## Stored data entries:
----------------------------------------

(* ===== verification/Service.v ===== *)
(** * The running binaries

    The processes of [onced-gateway/src/main.rs] (accept loop of [server.rs]) and
    [onced-fast/src/main.rs]: a router shared by one task per connection and by
    the background sweep.  A transport decodes what arrives into a request (or
    refuses or drops it) and encodes the response; the tasks interleave one
    critical section at a time, as in [Concurrent]. *)

From S2P Require Import Prelude Machine Str BTreeMap HashMap Types Store Engine History EngineSpec Hash Codec Abuse.
From S2P Require Import Disk Wal WalSpec EngineWal Http HttpSpec Gateway GatewaySpec Router Async Server Config.
From S2P Require Import Concurrent GatewayWal Fast.

(** ** Transports *)

(** What becomes of a connection's input: a request to serve, a reply that needs
    no request, nothing (the peer closed, or sent no request), or a panic of the
    connection's task. *)
Inductive Decoded (O : Type) := Serve (r : Request) | Refuse (o : O) | Drop | Crash.
Arguments Serve {O} _.
Arguments Refuse {O} _.
Arguments Drop {O}.
Arguments Crash {O}.

(** [encode] is [None] when it panics. *)
Class Transport (I O : Type) := {
  decode : I -> Decoded O;
  encode : Response -> option O;
}.

(** ** The process *)

(** [written]: what the tasks have sent, by task; [refusals]: replies without a
    task. *)
Record Process (S U O : Type) := MkProcess {
  config : Concurrent.Config S U;
  written : list (nat * O);
  refusals : list O;
}.
Arguments MkProcess {S U O} _ _ _.
Arguments config {S U O} _.
Arguments written {S U O} _.
Arguments refusals {S U O} _.

Inductive Event (I : Type) :=
| Incoming (input : I) (now : Z)  (* a connection whose task has read its input at [now] *)
| AcceptFailed
| Advance (j : nat)               (* the next critical section of a task *)
| Sweep (now : Z).
Arguments Incoming {I} _ _.
Arguments AcceptFailed {I}.
Arguments Advance {I} _.
Arguments Sweep {I} _.

Section process.
Context {S U I O : Type} `{Store S} `{!Upstream U} `{!Transport I O} `{!HashOrder string}.
Context (hash : string -> Z).
Implicit Types p : Process S U O.

(** A new connection gets a task of its own.  One that panics ends without a
    reply and leaves the others alone. *)
Definition accept p (input : I) (now : Z) : Process S U O :=
  let c := config p in
  match decode input with
  | Serve r => MkProcess (MkConfig (running c) (tasks c ++ [MkTask r now Arrived]) (reached c)) (written p) (refusals p)
  | Refuse o => MkProcess c (written p) (refusals p ++ [o])
  | Drop | Crash => p
  end.

(** A task runs its next section, and sends the response when it has one.  No
    section of a running service panics ([task_step_live]) but the backend call:
    a task that dies in it has called the backend and is not advanced again. *)
Definition advance p (j : nat) : Process S U O :=
  let c := config p in
  match tasks c !! j with
  | None => p
  | Some t =>
      match stage t, task_step hash (running c) t with
      | Finished _, _ | _, None => p
      | _, Some (t', R) =>
          let c := MkConfig R (<[j := t']> (tasks c)) (reached c ++ called t) in
          match stage t' with
          | Finished response =>
              match encode response with
              | Some o => MkProcess c (written p ++ [(j, o)]) (refusals p)
              | None => MkProcess c (written p) (refusals p)
              end
          | _ => MkProcess c (written p) (refusals p)
          end
      end
  end.

(** One turn of the pruner. *)
Definition sweep p (now : Z) : Process S U O :=
  let c := config p in
  MkProcess (MkConfig (router_prune_expired (running c) now) (tasks c) (reached c)) (written p) (refusals p).

(** [fatal]: whether a failing accept ends the process, as [serve] does with [?].
    [None]: the process has ended. *)
Definition service_step (fatal : bool) p (ev : Event I) : option (Process S U O) :=
  match ev with
  | Incoming input now => Some (accept p input now)
  | AcceptFailed => if fatal then None else Some p
  | Advance j => Some (advance p j)
  | Sweep now => Some (sweep p now)
  end.

Fixpoint service_run (fatal : bool) p (evs : list (Event I)) : option (Process S U O) :=
  match evs with
  | [] => Some p
  | ev :: evs => p ← service_step fatal p ev; service_run fatal p evs
  end.

End process.

Inductive MainError := OpenFailed (e : OpenError) | RouterPanicked | BindFailed.

(** The end of both [main]s: the listener is bound and served. *)
Definition start {S U O : Type} (router : result (option (Router S U)) OpenError) (bound : bool)
  : result (Process S U O) MainError :=
  match router with
  | Err e => Err (OpenFailed e)
  | Ok None => Err RouterPanicked
  | Ok (Some R) => if bound then Ok (MkProcess (MkConfig R [] []) [] []) else Err BindFailed
  end.

(** ** The threads of the gateway *)

#[export] Instance socket_transport : Transport (list byte) (list byte) := {|
  decode input :=
    match parse_request input with
    | Ok (Some (request, _)) => Serve request
    | Err CapacityOverflow => Crash
    | _ => Drop
    end;
  encode response := Some (write_response response);
|}.

(** [serve]: the accept loop of the threads ends with the first failing accept. *)
Definition serve {S U} `{Store S} `{!Upstream U} `{!HashOrder string} (hash : string -> Z)
    (p : Process S U (list byte)) (evs : list (Event (list byte))) : option (Process S U (list byte)) :=
  service_run hash true p evs.

Definition gateway_main {U} `{!Upstream U} `{!HashOrder IdempotencyKey} (env : string -> option string) (cpus : option Z)
    (files : string -> Disk) (upstream : U) (bound : bool) : result (Process WalStore U (list byte)) MainError :=
  start (build_router env cpus files upstream) bound.

(** ** Executions are those of concurrent tasks *)


Section executions.
Context {S U I O : Type} `{DurableLaws S} `{!Upstream U} `{!Transport I O} `{!HashOrder string}.
Context (hash : string -> Z) (fatal : bool).
Implicit Types p : Process S U O.
















End executions.

(** ** A connection that runs alone *)

Section alone.
Context {S U I O : Type} `{Store S} `{!Upstream U} `{!Transport I O} `{!HashOrder string}.
Context (hash : string -> Z).

(** [n] sections of the task of slot [j], one after the other. *)
Fixpoint undisturbed (n : nat) (p : Process S U O) (j : nat) : Process S U O :=
  match n with
  | 0%nat => p
  | Datatypes.S n => undisturbed n (advance hash p j) j
  end.

Lemma undisturbed_finished n (R : Router S U) t response cs w f :
  stage t = Finished response ->
  run_task hash n R t = Some (t, R) /\
  undisturbed n (MkProcess (MkConfig R [t] cs) w f) 0 = MkProcess (MkConfig R [t] cs) w f.
Proof.
  intros Es. induction n as [|n [IH1 IH2]]; [done|]. cbn [run_task undisturbed].
  assert (task_step hash R t = Some (t, R)) as E by (unfold task_step; by rewrite Es). rewrite E. split; [exact IH1|].
  replace (advance hash _ 0) with (MkProcess (MkConfig R [t] cs) w f : Process S U O); [exact IH2|].
  unfold advance. cbn [config tasks lookup list_lookup]. by rewrite Es.
Qed.

Lemma undisturbed_run n (R : Router S U) t cs w f tf R' response o :
  run_task hash n R t = Some (tf, R') -> stage tf = Finished response -> (forall resp, stage t <> Finished resp) ->
  encode response = Some o ->
  exists cs', undisturbed n (MkProcess (MkConfig R [t] cs) w f) 0 = MkProcess (MkConfig R' [tf] cs') (w ++ [(0%nat, o)]) f.
Proof.
  revert R t cs. induction n as [|n IH]; intros R t cs; cbn [run_task undisturbed].
  { intros [= <- <-] Hf Hnf. by destruct (Hnf response). }
  destruct (task_step hash R t) as [[t' R1]|] eqn:E; [|done]. cbn [mbind option_bind]. intros Hrun Hf Hnf He.
  set (c := MkConfig R1 [t'] (cs ++ called t)).
  assert (advance hash (MkProcess (MkConfig R [t] cs) w f) 0 =
          MkProcess c (w ++ match stage t' with
                            | Finished resp => match encode resp with Some x => [(0%nat, x)] | None => [] end
                            | _ => []
                            end) f) as ->.
  { unfold advance. cbn [config tasks running reached lookup list_lookup written refusals]. rewrite E.
    destruct (stage t) as [| | | | |resp] eqn:Es; [..|by destruct (Hnf resp)];
      (destruct (stage t') as [| | | | |resp']; [..|destruct (encode resp')]; by rewrite ?app_nil_r). }
  destruct (stage t') as [| | | | |resp'] eqn:Es'.
  1-5: (rewrite app_nil_r; apply IH; [done | done | intros resp; by rewrite Es' | done]).
  destruct (undisturbed_finished n R1 t' resp' (cs ++ called t) (w ++ match encode resp' with Some x => [(0%nat, x)] | None => [] end) f Es')
    as [Hr Hu]. rewrite Hrun in Hr. injection Hr as <- <-. rewrite Es' in Hf. injection Hf as ->. rewrite He in *.
  eexists. exact Hu.
Qed.

(** A single connection, served without interruption: the handler's response is
    sent and the router is the handler's. *)
Lemma service_alone (R : Router S U) input r now response R' o :
  decode input = Serve r -> router_handle hash R r now = Some (response, R') -> encode response = Some o ->
  exists cs, undisturbed 5 (accept (MkProcess (MkConfig R [] []) [] []) input now) 0 =
    MkProcess (MkConfig R' [MkTask r now (Finished response)] cs) [(0%nat, o)] [].
Proof.
  intros Hd Hh He. unfold accept. rewrite Hd. pose proof (run_task_handle hash R r now) as E. rewrite Hh in E.
  by destruct (undisturbed_run 5 R (MkTask r now Arrived) [] [] [] _ R' response o E) as (cs & Hu); [done..|exists cs].
Qed.

End alone.

(** The thread of a connection computes [handle_connection]. *)
Lemma socket_alone {S U} `{Store S} `{!Upstream U} `{!ForwardPanics U} `{!HashOrder string} (hash : string -> Z) (R : Router S U) input now output R' :
  handle_connection (Handle0 := Router_Handle hash) R input now = Ok (output, R') ->
  let p := undisturbed hash 5 (accept (MkProcess (MkConfig R [] []) [] []) input now) 0 in
  running (config p) = R' /\ output = match written p with [(_, o)] => o | _ => [] end.
Proof.
  unfold handle_connection, handle_request, Router_Handle. destruct (parse_request input) as [[[r rest]|]|e] eqn:Ep; [| |done].
  - destruct (_ && _); [done|]. destruct (router_handle hash R r now) as [[response R1]|] eqn:Eh; [|done]. intros [= <- <-]. cbv zeta.
    assert (decode input = Serve r) as Hd by (unfold decode, socket_transport; by rewrite Ep).
    destruct (service_alone hash R input r now response R1 (write_response response) Hd Eh eq_refl) as (cs & ->). done.
  - intros [= <- <-]. cbv zeta. unfold accept. assert (decode input = Drop) as -> by (unfold decode, socket_transport; by rewrite Ep).
    done.
Qed.

(** ** The tasks of the asynchronous proxy *)

Section fast.
Context {C B V A : Type} `{!Axum B V A} `{!Reqwest C V} `{!HashOrder string}.
Context (hash : string -> Z).

(** [proxy_handler] and [dispatch] around the router: the head and the body of a
    request in, a response of the library out. *)
Definition fast_transport (max_body : Z) : Transport (Parts V * B) A := {|
  decode '(parts, body) :=
    match to_bytes body max_body with
    | None => match text_response 413 "request body too large" with Some a => Refuse a | None => Crash end
    | Some bytes => Serve (to_onced_request parts bytes)
    end;
  encode := to_axum_response;
|}.

Section with_store.
Context {S : Type} `{Store S}.
#[local] Existing Instance FastUpstream_Upstream.

(** The router of a proxy with the proxy's client as its backend. *)
Definition attach_gateway (u : FastUpstream (C := C)) (g : Gateway S NoopUpstream) : Gateway S (FastUpstream (C := C)) :=
  MkGateway (engine g) (rules g) u (metrics g) (fingerprint_key g).
Definition attach (p : Proxy S C) : Router S (FastUpstream (C := C)) :=
  let u := MkFastUpstream (client p) (base p) in
  MkRouter (map (attach_gateway u) (shards (router p))) (abuse (router p)) u (router_denied (router p)) (next_shard (router p)).

Lemma proxy_of_attach (p : Proxy S C) : router_upstream (router p) = MkNoop -> proxy_of (attach p) (max_body p) = p.
Proof.
  intros Hu. destruct p as [[gs ab [] dn nx] c b m]. unfold proxy_of, attach, detach. cbn. rewrite map_map.
  f_equal. f_equal. rewrite <- (map_id gs) at 2. apply map_ext. intros [e rs [] mt k]. done.
Qed.

(** The task of a request computes [dispatch]. *)
Lemma fast_alone (R : Router S (FastUpstream (C := C))) max parts body now a p' :
  dispatch hash (proxy_of R max) parts body now = Some (a, p') ->
  let H := fast_transport max in
  let p := undisturbed hash 5 (accept (MkProcess (MkConfig R [] []) [] []) (parts, body) now) 0 in
  proxy_of (running (config p)) max = p' /\ (map snd (written p) ++ refusals p) = [a].
Proof.
  rewrite dispatch_sync. intros Hd Ht. cbv zeta. destruct (to_bytes body max) as [bytes|] eqn:Eb.
  - destruct (router_handle hash R (to_onced_request parts bytes) now) as [[resp R']|] eqn:Eh; [|done].
    cbn [mbind option_bind] in Hd. destruct (to_axum_response resp) as [a'|] eqn:Ea; [|done]. injection Hd as <- <-.
    destruct (service_alone hash R (parts, body) (to_onced_request parts bytes) now resp R' a') as (cs & ->);
      [unfold decode, Ht, fast_transport; by rewrite Eb | done | exact Ea | done].
  - unfold accept. destruct (text_response 413 "request body too large") as [a'|] eqn:Ea; [|done].
    cbn [mbind option_bind] in Hd. injection Hd as <- <-.
    assert (decode (parts, body) = Refuse a') as -> by (unfold decode, Ht, fast_transport; by rewrite Eb, Ea). done.
Qed.

End with_store.

(** [serve_fast]: every request of every connection goes to [proxy_handler];
    [axum::serve] goes on after a failing accept. *)
Definition serve_fast {S} `{Store S} (max_body : Z) (p : Process S (FastUpstream (C := C)) A)
    (evs : list (Event (Parts V * B))) : option (Process S (FastUpstream (C := C)) A) :=
  service_run (Upstream0 := FastUpstream_Upstream) (Transport0 := fast_transport max_body) hash false p evs.

(** The binary: the proxy of [build_proxy], its tasks and its sweep. *)
Definition fast_main `{!HashOrder IdempotencyKey} (env : string -> option string) (cpus : option Z)
    (files : string -> Disk) (client : C) (bound : bool) : result (Process WalStore (FastUpstream (C := C)) A) MainError :=
  start (match build_proxy env cpus files client with
         | Err e => Err e
         | Ok None => Ok None
         | Ok (Some p) => Ok (Some (attach p))
         end) bound.

End fast.

(** ** Over the write-ahead log *)


Section wal.
Context {U : Type} `{!Upstream U} `{!HashOrder IdempotencyKey} `{!HashOrder string}.
Context (hash : string -> Z) (fatal : bool).




End wal.

(** ** Two connections with one key *)

#[local] Instance service_key_order : HashOrder IdempotencyKey := default_order IdempotencyKey.
#[local] Instance service_string_order : HashOrder string := default_order string.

----------------------------------------

## DIRECTIONS:
Write out exactly the lines between the start of the entries and the line containing "(** ** Transports *)", including that line and the first one.

## SOLUTION TO THIS PROBLEM:
(* ===== verification/Service.v ===== *)
(** * The running binaries

    The processes of [onced-gateway/src/main.rs] (accept loop of [server.rs]) and
    [onced-fast/src/main.rs]: a router shared by one task per connection and by
    the background sweep.  A transport decodes what arrives into a request (or
    refuses or drops it) and encodes the response; the tasks interleave one
    critical section at a time, as in [Concurrent]. *)

From S2P Require Import Prelude Machine Str BTreeMap HashMap Types Store Engine History EngineSpec Hash Codec Abuse.
From S2P Require Import Disk Wal WalSpec EngineWal Http HttpSpec Gateway GatewaySpec Router Async Server Config.
From S2P Require Import Concurrent GatewayWal Fast.

(** ** Transports *)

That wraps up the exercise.